[Stored data]
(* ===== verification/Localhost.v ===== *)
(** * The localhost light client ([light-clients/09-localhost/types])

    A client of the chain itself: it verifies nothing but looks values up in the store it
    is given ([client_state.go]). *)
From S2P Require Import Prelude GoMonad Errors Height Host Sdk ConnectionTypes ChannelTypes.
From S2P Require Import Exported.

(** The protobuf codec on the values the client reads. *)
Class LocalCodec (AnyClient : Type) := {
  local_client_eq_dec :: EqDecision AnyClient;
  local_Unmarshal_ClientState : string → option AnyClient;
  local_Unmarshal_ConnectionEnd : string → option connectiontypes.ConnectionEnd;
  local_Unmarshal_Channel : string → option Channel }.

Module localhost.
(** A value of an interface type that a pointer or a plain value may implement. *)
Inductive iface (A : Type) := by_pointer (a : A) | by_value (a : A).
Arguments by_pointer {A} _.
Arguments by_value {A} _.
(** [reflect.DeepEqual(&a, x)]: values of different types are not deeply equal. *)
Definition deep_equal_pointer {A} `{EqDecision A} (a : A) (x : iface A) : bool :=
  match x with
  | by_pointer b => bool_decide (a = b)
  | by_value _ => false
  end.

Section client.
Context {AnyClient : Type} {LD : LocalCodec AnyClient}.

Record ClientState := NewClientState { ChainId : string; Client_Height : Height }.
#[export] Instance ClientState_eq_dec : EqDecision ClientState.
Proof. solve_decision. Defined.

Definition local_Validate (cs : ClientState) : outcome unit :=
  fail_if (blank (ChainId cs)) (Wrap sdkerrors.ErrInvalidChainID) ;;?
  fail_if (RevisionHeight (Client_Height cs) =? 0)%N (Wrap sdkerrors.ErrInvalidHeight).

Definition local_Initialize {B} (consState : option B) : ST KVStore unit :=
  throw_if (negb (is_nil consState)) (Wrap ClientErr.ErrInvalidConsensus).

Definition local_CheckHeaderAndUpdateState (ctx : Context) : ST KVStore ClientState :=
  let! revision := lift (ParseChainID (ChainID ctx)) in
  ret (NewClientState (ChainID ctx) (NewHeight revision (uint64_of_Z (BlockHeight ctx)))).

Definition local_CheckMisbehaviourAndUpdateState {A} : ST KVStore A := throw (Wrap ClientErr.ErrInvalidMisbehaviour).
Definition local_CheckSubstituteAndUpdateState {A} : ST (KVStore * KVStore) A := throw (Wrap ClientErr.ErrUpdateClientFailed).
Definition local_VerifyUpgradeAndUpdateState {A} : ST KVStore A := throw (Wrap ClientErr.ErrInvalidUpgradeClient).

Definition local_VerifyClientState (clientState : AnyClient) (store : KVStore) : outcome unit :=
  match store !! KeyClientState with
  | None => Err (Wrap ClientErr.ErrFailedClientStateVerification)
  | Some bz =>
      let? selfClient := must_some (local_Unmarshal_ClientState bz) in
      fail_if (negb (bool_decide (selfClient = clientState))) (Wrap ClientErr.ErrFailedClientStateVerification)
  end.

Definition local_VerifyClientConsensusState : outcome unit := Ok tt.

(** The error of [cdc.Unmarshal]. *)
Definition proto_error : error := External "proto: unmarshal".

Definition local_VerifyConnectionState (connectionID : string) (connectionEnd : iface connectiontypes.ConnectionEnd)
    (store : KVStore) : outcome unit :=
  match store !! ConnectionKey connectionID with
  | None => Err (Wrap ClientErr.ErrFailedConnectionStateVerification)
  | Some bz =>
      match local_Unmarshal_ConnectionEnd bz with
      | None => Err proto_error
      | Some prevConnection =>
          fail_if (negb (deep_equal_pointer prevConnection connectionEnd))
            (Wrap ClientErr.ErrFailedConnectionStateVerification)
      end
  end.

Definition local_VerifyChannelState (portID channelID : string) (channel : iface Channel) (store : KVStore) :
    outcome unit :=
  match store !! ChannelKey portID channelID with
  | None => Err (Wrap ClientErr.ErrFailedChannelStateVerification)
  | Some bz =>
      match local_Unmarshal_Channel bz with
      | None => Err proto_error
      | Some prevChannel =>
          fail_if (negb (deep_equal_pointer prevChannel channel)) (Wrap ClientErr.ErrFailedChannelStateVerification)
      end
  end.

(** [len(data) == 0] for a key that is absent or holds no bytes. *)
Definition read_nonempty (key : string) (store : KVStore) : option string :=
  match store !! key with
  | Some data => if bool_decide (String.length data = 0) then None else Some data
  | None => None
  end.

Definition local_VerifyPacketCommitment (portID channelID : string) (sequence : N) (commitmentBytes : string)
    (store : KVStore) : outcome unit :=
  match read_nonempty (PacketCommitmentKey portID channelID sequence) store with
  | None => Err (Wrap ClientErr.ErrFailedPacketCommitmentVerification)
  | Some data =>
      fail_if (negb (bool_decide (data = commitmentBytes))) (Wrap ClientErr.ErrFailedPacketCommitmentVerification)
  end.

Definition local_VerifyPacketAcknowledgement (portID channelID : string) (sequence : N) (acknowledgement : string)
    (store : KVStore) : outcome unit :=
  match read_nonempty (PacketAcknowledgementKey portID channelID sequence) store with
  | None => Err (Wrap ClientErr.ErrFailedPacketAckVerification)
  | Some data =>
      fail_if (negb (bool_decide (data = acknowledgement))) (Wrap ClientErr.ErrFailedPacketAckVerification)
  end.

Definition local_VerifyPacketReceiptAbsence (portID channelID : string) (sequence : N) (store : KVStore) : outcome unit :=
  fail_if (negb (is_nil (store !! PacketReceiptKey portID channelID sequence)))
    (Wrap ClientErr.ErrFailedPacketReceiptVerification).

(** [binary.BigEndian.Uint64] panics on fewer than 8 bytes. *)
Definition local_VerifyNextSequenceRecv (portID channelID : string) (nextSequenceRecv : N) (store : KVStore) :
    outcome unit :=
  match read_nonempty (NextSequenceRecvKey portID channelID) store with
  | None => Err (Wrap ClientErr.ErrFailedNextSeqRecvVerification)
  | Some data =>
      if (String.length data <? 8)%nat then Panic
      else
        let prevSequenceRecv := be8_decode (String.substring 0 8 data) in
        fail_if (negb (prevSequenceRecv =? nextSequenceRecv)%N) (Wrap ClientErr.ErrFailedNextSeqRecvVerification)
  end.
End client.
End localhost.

--

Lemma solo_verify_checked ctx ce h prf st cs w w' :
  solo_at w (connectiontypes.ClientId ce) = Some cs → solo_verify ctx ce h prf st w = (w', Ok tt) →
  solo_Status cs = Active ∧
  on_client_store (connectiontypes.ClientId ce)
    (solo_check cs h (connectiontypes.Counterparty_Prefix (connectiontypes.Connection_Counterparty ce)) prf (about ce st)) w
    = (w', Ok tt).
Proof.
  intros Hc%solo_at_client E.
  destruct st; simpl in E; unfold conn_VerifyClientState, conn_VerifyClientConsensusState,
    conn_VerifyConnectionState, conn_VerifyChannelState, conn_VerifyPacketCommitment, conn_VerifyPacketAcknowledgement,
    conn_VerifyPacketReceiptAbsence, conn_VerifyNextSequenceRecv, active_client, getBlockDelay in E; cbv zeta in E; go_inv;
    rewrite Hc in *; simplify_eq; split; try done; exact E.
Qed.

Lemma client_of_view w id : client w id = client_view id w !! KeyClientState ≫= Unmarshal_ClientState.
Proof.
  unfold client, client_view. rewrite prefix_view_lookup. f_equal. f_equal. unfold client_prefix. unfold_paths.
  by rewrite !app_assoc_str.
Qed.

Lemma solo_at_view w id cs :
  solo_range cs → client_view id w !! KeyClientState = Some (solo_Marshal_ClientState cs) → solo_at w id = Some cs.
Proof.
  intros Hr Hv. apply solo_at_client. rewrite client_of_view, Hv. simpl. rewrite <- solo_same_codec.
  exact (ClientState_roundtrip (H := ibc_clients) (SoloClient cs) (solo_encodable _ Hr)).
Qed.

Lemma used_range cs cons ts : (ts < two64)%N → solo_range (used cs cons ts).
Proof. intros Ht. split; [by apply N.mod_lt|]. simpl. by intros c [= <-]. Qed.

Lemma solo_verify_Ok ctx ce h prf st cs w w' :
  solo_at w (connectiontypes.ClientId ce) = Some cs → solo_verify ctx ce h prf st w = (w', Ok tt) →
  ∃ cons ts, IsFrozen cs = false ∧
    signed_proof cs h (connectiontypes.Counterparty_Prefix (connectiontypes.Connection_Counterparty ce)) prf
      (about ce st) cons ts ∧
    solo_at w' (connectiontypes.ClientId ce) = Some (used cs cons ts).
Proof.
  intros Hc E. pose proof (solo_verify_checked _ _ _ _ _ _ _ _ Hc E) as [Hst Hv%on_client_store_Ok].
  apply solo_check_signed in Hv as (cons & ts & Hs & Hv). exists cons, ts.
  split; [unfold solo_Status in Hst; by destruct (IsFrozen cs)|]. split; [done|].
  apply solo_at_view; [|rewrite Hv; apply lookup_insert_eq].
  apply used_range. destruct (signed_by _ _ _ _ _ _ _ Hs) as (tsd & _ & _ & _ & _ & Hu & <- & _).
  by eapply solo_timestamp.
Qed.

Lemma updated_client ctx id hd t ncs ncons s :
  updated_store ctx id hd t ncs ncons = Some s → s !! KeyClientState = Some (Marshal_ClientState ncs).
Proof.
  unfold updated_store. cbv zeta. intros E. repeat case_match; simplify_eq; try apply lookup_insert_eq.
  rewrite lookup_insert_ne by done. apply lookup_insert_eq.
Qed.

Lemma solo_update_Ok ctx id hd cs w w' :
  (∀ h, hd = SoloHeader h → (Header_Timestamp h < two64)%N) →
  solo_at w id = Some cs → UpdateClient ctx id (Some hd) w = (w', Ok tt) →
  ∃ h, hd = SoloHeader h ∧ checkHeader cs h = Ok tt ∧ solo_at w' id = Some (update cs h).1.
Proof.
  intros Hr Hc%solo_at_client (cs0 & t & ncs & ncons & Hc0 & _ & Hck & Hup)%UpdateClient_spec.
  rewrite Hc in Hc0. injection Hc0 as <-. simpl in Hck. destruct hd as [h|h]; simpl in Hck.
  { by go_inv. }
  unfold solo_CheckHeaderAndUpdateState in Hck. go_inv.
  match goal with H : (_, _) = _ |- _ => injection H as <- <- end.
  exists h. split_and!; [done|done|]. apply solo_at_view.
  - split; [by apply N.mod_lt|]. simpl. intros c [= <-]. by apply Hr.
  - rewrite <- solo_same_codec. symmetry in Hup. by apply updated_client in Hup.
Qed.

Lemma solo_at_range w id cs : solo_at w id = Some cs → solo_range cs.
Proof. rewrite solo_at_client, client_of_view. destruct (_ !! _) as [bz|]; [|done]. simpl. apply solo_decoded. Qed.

Task objective –
Above are the entries. Output exactly the lines beginning with the line that has "intros Hr Hv." and ending with the line that has "Lemma solo_verify_Ok ctx".

Response area –
  intros Hr Hv. apply solo_at_client. rewrite client_of_view, Hv. simpl. rewrite <- solo_same_codec.
  exact (ClientState_roundtrip (H := ibc_clients) (SoloClient cs) (solo_encodable _ Hr)).
Qed.

Lemma used_range cs cons ts : (ts < two64)%N → solo_range (used cs cons ts).
Proof. intros Ht. split; [by apply N.mod_lt|]. simpl. by intros c [= <-]. Qed.

Lemma solo_verify_Ok ctx ce h prf st cs w w' :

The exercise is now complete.